Podemos nos defender de um ataque, mas somos indefesos a um elogio. - Sigmund Freud.
Enquanto podemos armar nossas defesas contra ataques externos, a sutileza do elogio muitas vezes nos deixa desprotegidos, expostos à influência sutil das palavras generosas, travestidas de simonia e más intenções.

Sigmund Freud alertou que, embora tenhamos defesas contra ataques, o elogio nos deixa vulneráveis. A análise de sua frase revela como a lisonja pode desarmar o ego e ocultar intenções manipuladoras como a simonia social.
A célebre frase atribuída ao pai da psicanálise, Sigmund Freud — "Podemos nos defender de um ataque, mas somos indefesos a um elogio" —, continua a ressoar como uma das observações mais perspicazes sobre a fragilidade da psique humana. No campo das interações interpessoais, o ataque é frequentemente identificado como uma ameaça direta, o que aciona instantaneamente nossos mecanismos de defesa biológicos e psicológicos, como a luta ou a fuga. No entanto, o elogio opera em uma frequência distinta, penetrando no ego sem encontrar as resistências usuais que reservamos para a hostilidade externa.
Contextualizando a visão freudiana, o ego busca constantemente a validação e o prazer, evitando o desprazer. Quando somos alvo de críticas ou agressões, nossa estrutura psíquica ergue barreiras protetoras para preservar a autoimagem. Já o elogio atua como um mimetismo social: ele se disfarça de recompensa narcísica, fazendo com que o indivíduo "baixe a guarda". Essa vulnerabilidade não é apenas uma questão de vaidade, mas uma necessidade intrínseca de aceitação que, se não for mediada pelo senso crítico, pode ser explorada de forma mal-intencionada. É neste ponto que a generosidade das palavras pode travestir segundas intenções, como a simonia — o ato de comercializar o que é sagrado ou espiritual — transposta aqui para o mercado das relações humanas.
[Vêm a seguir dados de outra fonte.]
(* ===== verification/Service.v ===== *)
(** * Generic services

    [kernel/crates/cy-kernel-api/src/service.rs]: restart policies with
    exponential back-off, readiness probes, service specifications, states and
    events.  A [Duration] is its number of nanoseconds; an [f64] is a binary64 of
    [SpecFloat]. *)
From stdpp Require Import base gmap strings list sorting pretty.
From Stdlib Require Import Ascii Lia ZifyBool ZifyN ZArith SpecFloat.
From S2P Require Import Prelude Validation Contract KernelApi.

(** ** Floating point

    What the code uses of [f64]: conversion from an unsigned integer,
    multiplication, [powi] and the saturating cast to [u128]. *)
Definition f64 : Type := spec_float.
Definition f64_of_N (n : N) : f64 := binary_normalize 53 1024 (Z.of_N n) 0 false.
Definition f64_mul : f64 -> f64 -> f64 := SFmul 53 1024.
Definition f64_div : f64 -> f64 -> f64 := SFdiv 53 1024.
Definition f64_gt0 (x : f64) : bool := SFltb (S754_zero false) x.
Definition u128_max : N := 340282366920938463463374607431768211455.
Definition f64_to_u128 (x : f64) : N :=
  match x with
  | S754_infinity false => u128_max
  | S754_finite false m e =>
      N.min u128_max
        (if (0 <=? e)%Z then N.shiftl (Npos m) (Z.to_N e) else N.shiftr (Npos m) (Z.to_N (- e)))
  | _ => 0
  end.
(** [f64::powi]: the squaring loop of the runtime library, then the reciprocal
    for a negative exponent. *)
Fixpoint powi_loop (a r : f64) (b : positive) : f64 :=
  match b with
  | xH => f64_mul r a
  | xO b => powi_loop (f64_mul a a) r b
  | xI b => powi_loop (f64_mul a a) (f64_mul r a) b
  end.
Definition f64_powi (a : f64) (b : Z) : f64 :=
  let one := f64_of_N 1 in
  match b with
  | Z0 => one
  | Zpos p => powi_loop a one p
  | Zneg p => f64_div one (powi_loop a one p)
  end.
(** [x as i32] for an [x] of type [u32]. *)
Definition u32_as_i32 (x : N) : Z :=
  if (x <=? 2147483647)%N then Z.of_N x else Z.of_N x - 4294967296.

(** ** Durations *)
Definition millis (n : N) : N := n * 1000000.
Definition seconds (n : N) : N := n * 1000000000.

(** [Debug] of a [Duration]: the largest unit that is not zero, with the rest as
    decimals. *)
Definition drop_trailing_zeros (digits : list ascii) : list ascii :=
  rev ((fix go (l : list ascii) := match l with
        | "0"%char :: l => go l | l => l end) (rev digits)).
Definition decimals (width : nat) (fraction : N) : string :=
  let digits := bytes (pretty fraction) in
  of_bytes (drop_trailing_zeros (replicate (width - length digits) "0"%char ++ digits)).
Definition fmt_decimal (integer fraction : N) (width : nat) (suffix : string) : string :=
  pretty integer +:+ (if (fraction =? 0)%N then "" else "." +:+ decimals width fraction) +:+ suffix.
Definition duration_debug (d : N) : string :=
  let secs := (d / 1000000000)%N in
  let nanos := (d mod 1000000000)%N in
  if (0 <? secs)%N then fmt_decimal secs nanos 9 "s"
  else if (1000000 <=? nanos)%N then fmt_decimal (nanos / 1000000) (nanos mod 1000000) 6 "ms"
  else if (1000 <=? nanos)%N then fmt_decimal (nanos / 1000) (nanos mod 1000) 3 "µs"
  else fmt_decimal nanos 0 1 "ns".

(** ** Back-off *)
Record BackoffConfig := mk_backoff {
  bo_initial_delay : N;
  bo_max_delay : N;
  bo_multiplier : f64;
  bo_reset_after : N;
}.
Definition BackoffConfig_default : BackoffConfig :=
  mk_backoff (millis 100) (seconds 30) (f64_of_N 2) (seconds 60).
Definition BackoffConfig_exponential (initial_delay max_delay : N) : BackoffConfig :=
  mk_backoff initial_delay max_delay (f64_of_N 2) (seconds 60).
Definition compute_delay (b : BackoffConfig) (attempt : N) : N :=
  if (attempt =? 0)%N then 0
  else
    let exp := (attempt - 1)%N in
    let factor := f64_powi (bo_multiplier b) (u32_as_i32 exp) in
    let delay_nanos := f64_to_u128 (f64_mul (f64_of_N (bo_initial_delay b)) factor) in
    N.min (N.min delay_nanos u64_max) (bo_max_delay b).

Inductive RestartPolicy :=
| RestartNever
| RestartAlways (max_retries : option N) (backoff : BackoffConfig)
| RestartOnFailure (max_retries : option N) (backoff : BackoffConfig).
Definition RestartPolicy_default : RestartPolicy := RestartOnFailure (Some 5%N) BackoffConfig_default.

(** ** Readiness *)
Inductive ReadinessProbe :=
| ProcessAlive
| TcpSocket (host : string) (port : N)
| HttpGet (host : string) (port : N) (path : string) (expected_status : option N)
| WorkerControl.
Record ProbeConfig := mk_probe_config {
  pc_initial_delay : N;
  pc_period : N;
  pc_timeout : N;
  pc_success_threshold : N;
  pc_failure_threshold : N;
}.
Definition ProbeConfig_default : ProbeConfig := mk_probe_config (millis 10) (millis 50) (millis 500) 1 60.

(** ** Specifications, states, events *)
Record ServiceEndpointSpec := mk_endpoint_spec {
  es_transport : string;
  es_schema_id : string;
  es_port : option N;
  es_path : option string;
  es_attributes : gmap string string;
  es_connection_ref : string;
  es_credential_ref : option string;
}.
Record ServiceSpec := mk_service_spec {
  ss_name : string;
  ss_plan : LaunchPlan;
  ss_readiness_probe : option (ReadinessProbe * ProbeConfig);
  ss_restart_policy : RestartPolicy;
  ss_graceful_stop_timeout : N;
  ss_endpoint : option ServiceEndpointSpec;
}.
Definition ServiceSpec_new (name : string) (plan : LaunchPlan) : ServiceSpec :=
  mk_service_spec name plan (Some (ProcessAlive, ProbeConfig_default)) RestartPolicy_default (seconds 5) None.
Definition with_readiness_probe (s : ServiceSpec) (probe : ReadinessProbe) (config : ProbeConfig) : ServiceSpec :=
  mk_service_spec (ss_name s) (ss_plan s) (Some (probe, config)) (ss_restart_policy s)
    (ss_graceful_stop_timeout s) (ss_endpoint s).
Definition with_restart_policy (s : ServiceSpec) (policy : RestartPolicy) : ServiceSpec :=
  mk_service_spec (ss_name s) (ss_plan s) (ss_readiness_probe s) policy (ss_graceful_stop_timeout s) (ss_endpoint s).
Definition with_graceful_stop_timeout (s : ServiceSpec) (timeout : N) : ServiceSpec :=
  mk_service_spec (ss_name s) (ss_plan s) (ss_readiness_probe s) (ss_restart_policy s) timeout (ss_endpoint s).
Definition with_endpoint (s : ServiceSpec) (endpoint : ServiceEndpointSpec) : ServiceSpec :=
  mk_service_spec (ss_name s) (ss_plan s) (ss_readiness_probe s) (ss_restart_policy s)
    (ss_graceful_stop_timeout s) (Some endpoint).

Inductive ServiceState :=
| SStarting | SReady | SRunning | SStopping | SStopped | SFailed | SRestarting | SQuarantined.
#[export] Instance ServiceState_eq_dec : EqDecision ServiceState.
Proof. solve_decision. Defined.
Definition ServiceState_is_terminal (s : ServiceState) : bool :=
  match s with SStopped | SFailed | SQuarantined => true | _ => false end.
Definition ServiceState_is_active (s : ServiceState) : bool :=
  match s with SStarting | SReady | SRunning | SRestarting => true | _ => false end.
Definition as_reason_code (s : ServiceState) : string :=
  match s with
  | SStarting => "SERVICE_STARTING"
  | SReady => "SERVICE_READY"
  | SRunning => "SERVICE_RUNNING"
  | SStopping => "SERVICE_STOPPING"
  | SStopped => "SERVICE_STOPPED"
  | SFailed => "SERVICE_FAILED"
  | SRestarting => "SERVICE_RESTARTING"
  | SQuarantined => "SERVICE_QUARANTINED"
  end.

Record ServiceStatus := mk_service_status {
  st_name : string;
  st_state : ServiceState;
  st_restart_count : N;
  st_last_exit_report : option CleanupReport;
  st_published_endpoint : option Endpoint;
  st_last_error : option string;
}.
Record ServiceEvent := mk_service_event {
  se_service_name : string;
  se_state : ServiceState;
  se_timestamp_unix_ms : N;
  se_reason_code : string;
  se_message : string;
}.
Os detalhes dessa dinâmica revelam que o elogio possui o poder de iluminar áreas da nossa personalidade que muitas vezes deixamos na penumbra por insegurança. No entanto, essa iluminação repentina pode ser ofuscante. Ao recebermos uma palavra amável, nossa capacidade de discernimento tende a diminuir, dificultando a distinção entre a admiração autêntica e a manipulação estratégica. Como pontua Antonio Marcos de Souza, o exagero linguístico e a insinceridade são as ferramentas daqueles que utilizam a aprovação alheia como uma moeda de troca para obter favores ou influenciar comportamentos, aproveitando-se da dissolução das barreiras emocionais da vítima.
As implicações dessa tese de Freud são vastas, atingindo desde as relações de trabalho até os círculos sociais e íntimos. A dependência excessiva da validação externa pode criar um ciclo de fragilidade, onde o indivíduo se torna suscetível a qualquer projeção externa, perdendo sua autonomia intelectual e emocional. A "cegueira temporária" provocada pela lisonja pode levar a decisões precipitadas ou ao estabelecimento de vínculos com figuras manipuladoras que utilizam a adulação para mascarar críticas veladas ou controle social. Portanto, a falta de defesas contra o elogio não é apenas uma característica da etiqueta, mas um risco à integridade do self.
Diante dessa realidade, os próximos passos para o fortalecimento da autopercepção passam pelo equilíbrio entre a aceitação do reconhecimento e a vigilância interna. É fundamental aprender a desfrutar do reconhecimento alheio sem permitir que ele se torne a única base de sustentação da autoestima. O desafio proposto pela reflexão freudiana é o desenvolvimento de uma autenticidade sólida, capaz de processar o elogio com gratidão, mas também com o ceticismo saudável necessário para identificar quando as palavras generosas são, na verdade, instrumentos de simonia e segundas intenções. Em última análise, a maturidade emocional reside em saber que, embora o elogio nos eleve, nossa verdadeira força deve emanar de uma percepção interna independente das flutuações das opiniões externas.